Queueing theory describes probabilistically and mathematically the interaction between the arrival process of customers and the service provided to them in order to manage the system in an efficient manner. The term customer is used in a generic sense representing a unit, human or otherwise, demanding service. The unit providing service is known as the server. Some examples of a queueing system are: a communication system with voice and data traffic demanding transmission; a manufacturing system with several work stations; patients arriving at a doctor's office; vehicles requiring service; and so on.
Since the arrival process and service are random phenomena we start with a probabilistic model (also known as a stochastic model) of a queueing system. If we analyze such models using mathematical techniques we can derive its properties that can be used in understanding its behavior and managing it for its efficient use.
In order to build a probabilistic model, first we describe the arrival process (called the input process) using probability distributions. For example, the arrival of customers could be in a Poisson process; i.e. the number of customers arriving in a set period of time has a Poisson distribution. Its parameter, say $\lambda$, gives the mean number of customers arriving during a unit time. The known distribution now identifies the arrival process. The amount of service provided by the facility is represented by a random variable since it could be random. The distribution of the random variable identifies the service process. When we talk about service we have to take into consideration the mode of service such as service provided with several servers, service provided in a network of servers, etc.

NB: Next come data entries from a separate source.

(* ===== verification/AuthorizationProperties.v ===== *)
(** * What payment authorizations guarantee

    The deadline a payer signs is one the verifier accepts; a signed text determines every
    field it covers; an approved batch intent is one step of the lane, and a payer who only
    signs approved intents never puts more than the caps at risk, whatever the server claims. *)

From S2P Require Import Prelude Amount BatchLane Json Binary ResourceBudget Commitment Dates DateText Authorization.

(** ** Deadlines *)

Section Deadlines.
Context (other_dates : string -> option Z).
Notation Date_parse := (Date_parse other_dates).

Lemma expiry_none input :
  exactAuthorizationExpiryError other_dates input = None <->
  0 < xe_maxTimeoutSeconds input /\ exists t, Date_parse (xe_authorizationExpiresAt input) = Some t /\
    xe_nowMs input < t <= xe_nowMs input + xe_maxTimeoutSeconds input * 1000 /\
    (forall text, xe_challengeExpiresAt input = Some text -> exists c, Date_parse text = Some c /\ xe_nowMs input < c /\ t <= c).
Proof.
  unfold exactAuthorizationExpiryError. cbv zeta. split.
  - intros H. destruct (_ <=? 0) eqn:Em; [done|]. destruct (Date_parse (xe_authorizationExpiresAt input)) as [t|] eqn:Et; [|done].
    destruct (t <=? _) eqn:E1; [done|]. destruct (_ <? t) eqn:E2; [done|]. inv_bool. split; [lia|]. exists t. split; [done|].
    split; [lia|]. intros text Hc. rewrite Hc in H. destruct (Date_parse text) as [c|]; [|done].
    destruct (c <=? _) eqn:E3; [done|]. destruct (c <? t) eqn:E4; [done|]. inv_bool. exists c. split; [done|lia].
  - intros (Hm & t & Ht & Hb & Hc). rewrite Ht. decide_guards. destruct (xe_challengeExpiresAt input) as [text|]; [|done].
    destruct (Hc text eq_refl) as (c & -> & ? & ?). decide_guards. done.
Qed.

Also we must include factors such as queue discipline (e.g., first come, first served (FCFS), also known as first in, first out (FIFO); last come, first served (LCFS or LIFO); group service; priority service; etc). Another factor that complicates the model is the system capacity, which may be finite or infinite.
Because of the multitude of factors involved in a queueing system, we use a three or four element symbolic representation in discussing various types of systems. The basic structure of the representation is to use symbols or numbers for the three elements: input/service/number of servers. When the system capacity is finite an additional element is added. The commonly used symbols for distributions are: $M$ for Poisson or exponential, $E_k$ for Erlangian with $k$ phases (gamma distribution with an integer scale parameter $k$), $D$ for deterministic, and $G$ for a general (also $GI$ for general independent) or an unspecified distribution. Thus M/G/1 represents a Poisson arrival, general service, and single server system, and M/G/1/N has the same description as above with a capacity restriction of $N$ customers in the system.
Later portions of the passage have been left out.